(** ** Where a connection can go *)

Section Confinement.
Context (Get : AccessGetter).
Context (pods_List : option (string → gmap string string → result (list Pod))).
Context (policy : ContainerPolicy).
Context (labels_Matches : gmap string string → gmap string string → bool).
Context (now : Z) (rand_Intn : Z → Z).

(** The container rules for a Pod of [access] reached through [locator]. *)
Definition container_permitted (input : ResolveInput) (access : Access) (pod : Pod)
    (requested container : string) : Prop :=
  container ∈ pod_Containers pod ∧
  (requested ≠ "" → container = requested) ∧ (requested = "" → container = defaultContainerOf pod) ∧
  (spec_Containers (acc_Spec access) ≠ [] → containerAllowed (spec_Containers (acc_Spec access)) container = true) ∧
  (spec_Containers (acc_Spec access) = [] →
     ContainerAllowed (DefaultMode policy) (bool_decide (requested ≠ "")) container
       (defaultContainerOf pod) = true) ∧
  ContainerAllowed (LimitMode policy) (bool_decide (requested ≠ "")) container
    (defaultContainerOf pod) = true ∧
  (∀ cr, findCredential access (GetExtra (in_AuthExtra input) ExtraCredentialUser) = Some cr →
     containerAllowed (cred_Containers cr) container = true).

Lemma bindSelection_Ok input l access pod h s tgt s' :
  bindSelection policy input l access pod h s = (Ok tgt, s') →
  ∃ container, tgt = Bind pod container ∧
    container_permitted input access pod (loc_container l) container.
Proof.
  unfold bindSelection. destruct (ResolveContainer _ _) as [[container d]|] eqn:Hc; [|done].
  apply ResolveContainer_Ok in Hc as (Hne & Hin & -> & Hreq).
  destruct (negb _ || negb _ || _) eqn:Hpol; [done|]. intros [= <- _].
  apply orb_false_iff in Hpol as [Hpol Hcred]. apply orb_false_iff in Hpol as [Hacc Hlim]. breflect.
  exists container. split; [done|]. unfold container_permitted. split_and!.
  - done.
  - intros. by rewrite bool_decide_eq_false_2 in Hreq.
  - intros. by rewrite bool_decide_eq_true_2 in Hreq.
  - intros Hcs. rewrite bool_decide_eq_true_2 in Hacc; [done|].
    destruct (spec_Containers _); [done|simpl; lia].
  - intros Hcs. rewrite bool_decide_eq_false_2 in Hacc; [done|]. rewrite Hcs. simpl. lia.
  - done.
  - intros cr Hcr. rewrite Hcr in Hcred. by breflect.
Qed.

**Directions for this task:** Which lines in the data above hold the string "apply"? Return each of them.

**Result of the exercise:**
  apply ResolveContainer_Ok in Hc as (Hne & Hin & -> & Hreq).
  apply orb_false_iff in Hpol as [Hpol Hcred]. apply orb_false_iff in Hpol as [Hacc Hlim]. breflect.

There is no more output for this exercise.